That I ever made the grade as a Forest Service employee was due to the fact that I served under such men as Frank Haun, Elers Koch, Glen Smith and Fred Morrell. Perhaps I should mention Major Kelley but he came along after the time I had emerged from the quenching bath and was by then pretty much tempered metal as far as the final stages of development are concerned.

Elers Koch, my first supervisor, while a hard taskmaster, was a fair man and delegated authority to a greater degree than any of my other Forest Service bosses. As long as you redeemed this responsibility you were O.K., but God help you if you didn't. Once I reproached him for not having been on my ranger district for two years. His reply was that he considered that I had been doing a good job other wise he would have been around. One night we were sitting around a campfire and his conscience probably bothered him as he told me that I had been offered charge of the Savenac Nursery the year before but that he had turned it down as he did't think I would want it. He said that when a ranger was doing a good job that he should not be moved, and I don't believe he ever recommended a man for promotion or transfer unless he felt that he would lose him anyway. Three times when I worked under him I got a promotion only when I expected to resign. However, I never enjoyed working under a man as much as I did for Elers. Only on two occasions did he seem critical of my efforts:

When I took over the Superior and Iron Mountain Ranger Districts in 1914, a pretty bad fire year, a fire occurred on Seigel Creek. Koch sent me to suppress this fire. It was across a corner of the Ninemile District over on the St. Regis District. We could only get within 4-hours hike of the fire with a packstring so it was necessary to spend 8 or 9 hours a day in travel. The crew was played out and all but 3 men were quitting. I told them if they would stay until we got a line around the fire I would give them travel time out. This they did but the fire was largely in slide rock, a severe fire day came on and the fire blew out of a snag over the line and we lost it after almost superhuman effort to hold it. We then built a trail to the fire with a new crew. I don't think Elers ever quite forgave me for letting this fire get away.
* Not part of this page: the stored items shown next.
Record PluginManifest : Type := {
  manifest_id : string;
  manifest_name : string;
  manifest_version : string;
  manifest_description : string;
  manifest_author : string;
  manifest_license : string;
  manifest_icon : option string;
  manifest_category : option string;
  manifest_homepage : option string;
  manifest_repository : option string;
  manifest_minCoreVersion : option string;
  manifest_requiredEnvVars : option (list string);
  manifest_optionalEnvVars : option (list string);
  manifest_configSchema : option JsVal;
  manifest_tools : list PluginToolDeclaration;
  manifest_i18n : option JsVal
}.

Record PluginLogger : Type := {
  logger_debug : string -> JsVal -> M unit;
  logger_info : string -> JsVal -> M unit;
  logger_warn : string -> JsVal -> M unit;
  logger_error : string -> JsVal -> M unit
}.

Record PluginStorageAPI : Type := {
  (** [uploadFile(fileName, buffer, contentType)]; the buffer is its bytes *)
  uploadFile : string -> string -> string -> M string;
  getFileUrl : string -> string
}.

(** [PluginContext extends ToolContext]; an optional field that is not
    given is [JUndefined]. *)
Record PluginContext : Type := {
  datasourceId : JsVal;
  conversationId : JsVal;
  userId : JsVal;
  userEmail : JsVal;
  toolOptions : JsVal;
  locale : JsVal;
  pluginConfig : JsVal;
  env : JsVal;
  logger : PluginLogger;
  storage : PluginStorageAPI
}.

(** The object [tool({ description, inputSchema, execute })] of the AI SDK:
    [tool] returns its argument, which has no [parameters] field. *)
Record AnyTool : Type := {
  description : string;
  inputSchema : JsVal;
  parameters : JsVal;
  execute : JsVal -> M JsVal
}.

(** [jsonSchema(schema)] of the AI SDK wraps the schema in an object whose
    [jsonSchema] property is the schema. *)
Definition jsonSchema (schema : JsVal) : JsVal := obj [("jsonSchema", schema)].

Definition tool (description : string) (inputSchema : JsVal)
    (execute : JsVal -> M JsVal) : AnyTool :=
  {| description := description; inputSchema := inputSchema;
     parameters := JUndefined; execute := execute |}.

Record PluginToolDefinition : Type := {
  tool_id : string;
  createTool : PluginContext -> M AnyTool;
  isAvailable : option (JsVal -> M bool)
}.

Record PluginExport : Type := {
  export_manifest : PluginManifest;
  export_tools : list PluginToolDefinition;
  export_onLoad : option (M unit);
  export_onUnload : option (M unit);
  (** returns [true] or the reason, a string *)
  export_validateConfig : option (JsVal -> M JsVal)
}.

(** The double-quote character. *)
Definition dquote : string := String (ascii_of_nat 34) EmptyString.

(** ** [plugins/weather/tools/get-weather.ts] *)

Module Weather.

Definition entry (condition : string) (tempCelsius humidity windSpeed : Z) : JsVal :=
  obj [("condition", JStr condition); ("tempCelsius", JNum tempCelsius);
       ("humidity", JNum humidity); ("windSpeed", JNum windSpeed)].

Definition DEMO_WEATHER : gmap string JsVal :=
  list_to_map
    [("paris", entry "Partiellement nuageux" 18 65 12);
     ("london", entry "Pluvieux" 14 80 20);
     ("new york", entry "Ensoleille" 22 55 8);
     ("tokyo", entry "Nuageux" 20 70 10);
     ("sydney", entry "Ensoleille" 25 50 15);
     ("default", entry "Variable" 20 60 10)].

Definition COUNTRY_MAP : gmap string JsVal :=
  list_to_map
    [("paris", JStr "France");
     ("london", JStr "Royaume-Uni");
     ("new york", JStr "Etats-Unis");
     ("tokyo", JStr "Japon");
     ("sydney", JStr "Australie")].

(** [city.toLowerCase()] needs [city] to be a string; [city] is truthy
    here, so it is not [undefined] or [null]. *)
Definition string_receiver (city : JsVal) : M string :=
  match city with
  | JStr s => ret s
  | JUndefined | JNull =>
      throw (TypeError "Cannot read properties of undefined (reading 'toLowerCase')")
  | _ => throw (TypeError "city.toLowerCase is not a function")
  end.

(** [Math.round((tempCelsius * 9) / 5 + 32)].  [tempCelsius] is a number
    of the table, or [undefined] when the entry is not one of the table's
    own, and [undefined * 9] is [NaN].  [Math_round] rounds the exact
    quotient; the floating-point operations of the source give the same
    number for the temperatures of the table and for every integer [c]
    of absolute value up to 2^32, where [9c], [9c/5] (correctly rounded,
    at a distance of at least 0.1 from a half) and [9c/5 + 32] stay far
    below 2^52.  For larger [c] the product is no longer exact. *)
Definition fahrenheit (tempCelsius : JsVal) : JsVal :=
  match tempCelsius with
  | JNum c => JNum (Math_round (c * 9 + 32 * 5) 5)
  | _ => JNaN
  end.

Definition schema (defaultCity : JsVal) : JsVal :=
  obj [("type", JStr "object");
       ("properties",
         obj [("city",
                obj [("type", JStr "string");
                     ("description",
                       JStr ("Nom de la ville (ex: Paris, London, Tokyo). Par defaut: "
                             ++ to_string defaultCity))])]);
       ("required", JArr [])].

Definition execute_get_weather (context : PluginContext)
    (defaultCity units : JsVal) (params : JsVal) : M JsVal :=
  let* given := get params "city" in
  let city := or_else given defaultCity in
  let* cityStr := string_receiver city in
  let cityLower := toLowerCase cityStr in
  run logger_info (logger context) "Getting weather"
        (obj [("city", city); ("units", units)]) in
  let data := or_else (index DEMO_WEATHER cityLower) (index DEMO_WEATHER "default") in
  let country := or_else (index COUNTRY_MAP cityLower) (JStr "Inconnu") in
  let* tempCelsius := get data "tempCelsius" in
  let* condition := get data "condition" in
  let* humidity := get data "humidity" in
  let* windSpeed := get data "windSpeed" in
  let '(temperature, unit) :=
    if is_str units "fahrenheit" then (fahrenheit tempCelsius, "F")
    else (tempCelsius, "C") in
  ret (obj
    [("city", JStr (capitalize cityStr));
     ("country", country);
     ("temperature", temperature);
     ("unit", JStr unit);
     ("condition", condition);
     ("humidity", humidity);
     ("windSpeed", windSpeed);
     ("message",
       JStr ("Meteo a " ++ cityStr ++ ": " ++ to_string condition ++ ", "
             ++ to_string temperature ++ "°" ++ unit ++ ", humidite "
             ++ to_string humidity ++ "%, vent " ++ to_string windSpeed
             ++ " km/h. (Donnees de demonstration)"))]).

Definition createGetWeatherTool (context : PluginContext) : M AnyTool :=
  let* configured := get (pluginConfig context) "defaultCity" in
  let* defaultCity :=
    if truthy configured then ret configured
    else let* fromEnv := get (env context) "WEATHER_DEFAULT_CITY" in
         ret (or_else fromEnv (JStr "Paris")) in
  let* configuredUnits := get (pluginConfig context) "units" in
  let units := or_else configuredUnits (JStr "celsius") in
  (* the template of the description converts [defaultCity], a value of
     the configuration; the one of the schema converts it again *)
  let* defaultCityText := ToString defaultCity in
  ret (tool
    ("Obtient les conditions meteorologiques actuelles pour une ville. Ville par defaut: "
     ++ defaultCityText
     ++ ". ATTENTION: Ce sont des donnees de demonstration, pas de vraies donnees meteo.")
    (jsonSchema (schema defaultCity))
    (execute_get_weather context defaultCity units)).

(** *** [plugins/weather/index.ts] *)

Definition tools : list PluginToolDefinition :=
  [ {| tool_id := "get_weather";
       createTool := fun ctx => createGetWeatherTool ctx;
       isAvailable := Some (fun _ => ret true) |} ].

Definition validateConfig (config : JsVal) : M JsVal :=
  let* units := get config "units" in
  if truthy units && negb (is_str units "celsius" || is_str units "fahrenheit")
  then ret (JStr ("units doit etre " ++ dquote ++ "celsius" ++ dquote ++ " ou "
                  ++ dquote ++ "fahrenheit" ++ dquote))
  else ret (JBool true).

Definition plugin (manifest : PluginManifest) : PluginExport :=
  {| export_manifest := manifest;
     export_tools := tools;
     export_onLoad := Some (emit (Console "log" [JStr "[weather] Demo weather plugin loaded"]));
     export_onUnload := None;
     export_validateConfig := Some validateConfig |}.

End Weather.

(** ** Numbers read from untyped values *)

(** [ToNumber(v)] for a [printable] value [v], [None] standing for [NaN].
    [StringToNumber] is the host's parsing of a numeric string. *)
Definition to_number (StringToNumber : string -> option Z) (v : JsVal) : option Z :=
  match v with
  | JUndefined | JNaN | JObj _ | JHost _ => None
  | JNull => Some 0
  | JBool b => Some (if b then 1 else 0)
  | JNum z => Some z
  | JStr s => StringToNumber s
  | JArr _ => StringToNumber (to_string v)
  end.

(** [a < b] and [a > b] on numbers: false as soon as one side is [NaN]. *)
Definition num_lt (a b : option Z) : bool :=
  match a, b with Some x, Some y => (x <? y)%Z | _, _ => false end.
Definition num_gt (a b : option Z) : bool := num_lt b a.
(** The size of the part of [processed] with the given status. *)
Definition status_count (status : string)
  (processed : list (gmap string value)) : nat :=
  length (filter (λ r, status_is status r = true) processed).

(** The partial-failure scenario with the reason required non-empty:
    five videos, the acquisition of the third raises, the others return. *)
Definition partial_failure_nonempty_reason : Prop :=
  ∀ (W : Type) (c : collaborators W) job_id timestamp (w : W)
    r1 r2 r3 r4 r5 u1 u2 u3 u4 u5,
    let resources := [r1; r2; r3; r4; r5] in
    is_video r1 u1 → is_video r2 u2 → is_video r3 u3 →
    is_video r4 u4 → is_video r5 u5 →
    returns (acquisition c resources 0 u1 w) →
    returns (acquisition c resources 1 u2 w) →
    (∃ e, acquisition c resources 2 u3 w = Raise e) →
    returns (acquisition c resources 3 u4 w) →
    returns (acquisition c resources 4 u5 w) →
    ∃ job rec3 reason,
      job_of c job_id timestamp resources w = Return job ∧
      num_total job = 5 ∧ num_success job = 4 ∧ num_failed job = 1 ∧
      job_resources job !! 2 = Some rec3 ∧
      rec3 !! "status" = Some (VStr "failed") ∧
      rec3 !! "reason" = Some (VStr reason) ∧ reason ≠ "".

End Ingest.

(** ** Concrete sites, providers and manifests *)
Module Fixtures.
Import Py Discover Ingest.

(** A site given by its pages; any other URL cannot be reached. *)
Definition site_of (pages : list (string * list anchor)) (url : string)
  : outcome (list anchor) :=
  match dict_get url pages with
  | Some soup => Return soup
  | None => Raise (mkException "ConnectionError" ("no route to " +:+ url))
  end.

Definition link (href text : string) : anchor := mkAnchor (Some href) text.

(** Every sub-page link of the pages leads into [U]. *)
Definition links_stay_in (pages : list (string * list anchor))
  (U : gset string) : Prop :=
  Forall (λ page,
            Forall (λ l, is_subpage l.1 = true → ocw_origin +:+ l.1 ∈ U)
                   (find_all_a_href page.2))
         pages.

Definition tick (n : nat) : string := "2025-09-24T20:20:" +:+ pretty n.

(** The course home links to page A, A links to B, B links back to A. *)
Definition cyclic_pages : list (string * list anchor) :=
  [ ("https://ocw.mit.edu/courses/c/",
     [ link "/courses/c/pages/a/" "A" ]);
    ("https://ocw.mit.edu/courses/c/pages/a/",
     [ link "/courses/c/pages/b/" "B"; link "/courses/c/a.pdf" "Lecture notes" ]);
    ("https://ocw.mit.edu/courses/c/pages/b/",
     [ link "/courses/c/pages/a/" "A"; link "/courses/c/" "Home" ]) ].

Definition cyclic_urls : gset string :=
  {[ "https://ocw.mit.edu/courses/c/";
     "https://ocw.mit.edu/courses/c/pages/a/";
     "https://ocw.mit.edu/courses/c/pages/b/" ]}.

(** The home of course [c] links to the syllabus of course [d]. *)
Definition cross_course_pages : list (string * list anchor) :=
  [ ("https://ocw.mit.edu/courses/c/",
     [ link "/courses/d/pages/syllabus/" "Related course" ]);
    ("https://ocw.mit.edu/courses/d/pages/syllabus/",
     [ link "/courses/d/syllabus.pdf" "Syllabus notes" ]) ].

(** A channel lookup that matches nothing. *)
Definition no_such_channel (handle : string) : outcome channels_response :=
  Return (mkChannelsResponse (Some [])).

(** Page tokens: the offset of the page, in unary after a [t]. *)
Fixpoint unary (n : nat) : string :=
  match n with
  | O => ""
  | S n' => String "i" (unary n')
  end.

Definition page_token (offset : nat) : string := String "t" (unary offset).

Definition paged_provider (all : list playlist) (rq : playlists_request)
  : outcome playlists_response :=
  let offset := match rq_pageToken rq with
                | None => 0
                | Some t => String.length t - 1
                end in
  let size := rq_maxResults rq `min` 50 in
  Return (mkPlaylistsResponse
            (Some (take size (drop offset all)))
            (if offset + size <? length all
             then Some (page_token (offset + size)) else None)).


Definition three_playlists : list playlist :=
  [ mkPlaylist "PL1" "Lecture Videos";
    mkPlaylist "PL2" "Recitation Videos";
    mkPlaylist "PL3" "Exam Review" ].
Lemma dispatch_coherent e a a' :
  coherent a -> dispatch e a = Some a' -> coherent a'.
Proof.
  intros Hc Hd. pose proof Hc as (P1 & P2 & P3).
  destruct e; cbn [dispatch] in Hd.
  - (* the amount is edited *)
    destruct (amount_input_shown a); [| discriminate]. injection Hd as <-.
    exact Hc.
  - (* Get Quote *)
    destruct (get_quote_enabled a) eqn:Henabled; [| discriminate].
    unfold get_quote_enabled in Henabled.
    apply andb_prop in Henabled as [Henabled Hfree].
    apply andb_prop in Henabled as [_ Hstep]. apply step_eqb_eq in Hstep.
    apply negb_true_iff, orb_false_iff in Hfree as [Hloading _].
    assert (Hidle : pending a = Idle)
      by (apply coherent_idle; auto; rewrite Hstep; discriminate).
    unfold handleGetQuote in Hd.
    destruct (String.eqb (amount (state a)) "");
      [| destruct (isNaN _ || leb _ _); [| destruct (gtb _ _)]];
      injection Hd as <-; unfold coherent; cbn; rewrite ?Hidle, ?Hstep;
      repeat split; auto; discriminate.
  - (* Back *)
    destruct (quote_buttons_enabled a) eqn:Henabled; [| discriminate]. injection Hd as <-.
    apply quote_buttons_enabled_spec in Henabled as (Hstep & _ & Hloading).
    assert (Hidle : pending a = Idle)
      by (apply coherent_idle; auto; rewrite Hstep; discriminate).
    unfold coherent. cbn. rewrite Hidle. repeat split; auto; discriminate.
  - (* Execute Bridge *)
    destruct (quote_buttons_enabled a) eqn:Henabled; [| discriminate].
    apply quote_buttons_enabled_spec in Henabled as (Hstep & _ & Hloading).
    assert (Hidle : pending a = Idle)
      by (apply coherent_idle; auto; rewrite Hstep; discriminate).
    unfold handleExecuteBridge in Hd.
    destruct (quote (state a)) as [q |] eqn:Hq;
      [destruct (String.eqb (amount (state a)) "") |]; injection Hd as <-;
      unfold coherent; cbn; rewrite ?Hidle, ?Hstep, ?Hq;
      repeat split; auto; try discriminate; eauto.
  - (* Close *)
    destruct (close_enabled a); [| discriminate].
    unfold handleClose in Hd.
    destruct (negb (isLoading (state a)) && _ && _) eqn:Hguard; injection Hd as <-.
    + apply andb_prop in Hguard as [Hguard Hm]. apply andb_prop in Hguard as [Hl He].
      apply negb_true_iff in Hl, He, Hm. apply step_eqb_neq in He, Hm.
      assert (Hidle : pending a = Idle) by (apply coherent_idle; auto).
      unfold coherent. cbn. rewrite Hidle. repeat split; auto; discriminate.
    + unfold coherent, with_state. cbn [state pending]. exact Hc.
  - (* the props change *)
    injection Hd as <-. exact Hc.
  - (* the quote request settles *)
    destruct (pending a) eqn:Hp; try discriminate. injection Hd as <-.
    destruct P1 as [_ Hstep].
    unfold handleGetQuote_resume.
    destruct (SolanaAPI.fetch o) as [err | q]; unfold coherent; cbn;
      rewrite ?Hstep; repeat split; auto; try discriminate; eauto.
  - (* the execute request settles *)
    destruct (pending a) eqn:Hp; try discriminate.
    unfold handleExecuteBridge_resume in Hd.
    destruct (SolanaAPI.fetch o) as [err | r]; injection Hd as <-;
      unfold coherent, watches, maxAttempts; cbn;
      repeat split; auto; try discriminate; try lia; eauto.
  - (* a status request settles *)
    destruct (pending a) eqn:Hp; try discriminate.
    destruct P1 as (Hloading & Hstep & (r & Hr & Hdep) & Hn).
    pose proof (poll_resume_step m (SolanaAPI.fetch o) (state a)) as H.
    destruct (poll_resume m (SolanaAPI.fetch o) (state a)) as [[s effects] [delay |]];
      destruct H as (Hl & Hb & _ & _ & Hs); injection Hd as <-;
      unfold coherent, watches; cbn; rewrite Hl, Hb.
    + destruct Hs as [Hs Hlt]. rewrite Hs, Hstep.
      repeat split; auto; try discriminate; try lia; eauto.
    + rewrite Hr. repeat split; eauto; destruct Hs; congruence.
  - (* the timer fires *)
    destruct (pending a) eqn:Hp; try discriminate. injection Hd as <-.
    destruct P1 as (Hloading & Hstep & Hw & Hn).
    unfold coherent. cbn. repeat split; auto; try lia; try (rewrite Hstep; discriminate).
Qed.

Lemma start_coherent p token : coherent (start p token).
Proof. unfold coherent. cbn. repeat split; auto; discriminate. Qed.

Lemma run_coherent events :
  forall a a', coherent a -> run events a = Some a' -> coherent a'.
Proof.
  induction events as [| e rest IH]; intros a a' Ha Hrun; cbn [run] in Hrun.
  - injection Hrun as <-. exact Ha.
  - destruct (dispatch e a) as [a1 |] eqn:Hd; [| discriminate].
    apply (IH a1 a'); [| exact Hrun].
    apply (dispatch_coherent e a a1); assumption.
Qed.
He felt that I should have somehow held the first crew.

That same year a fire broke out on Landowner Mountain while we were fighting the Seigel Creek fire and spread to about 200 acres before we got men on it. I went to this fire with 10 men. We hiked in from Superior and carried the tools. Three head of horses packed all the other supplies, provisions and camp equipment. The fire was controlled with this 10-man crew, and 2 men were left to mop it up at the end of a week. No more grub or supplies were needed. The success of this venture probably means that the Trout Creek drainage was saved from being burned out as 1914 was a bad fire year. The Diamond Match Company is now logging the timber that might have burned.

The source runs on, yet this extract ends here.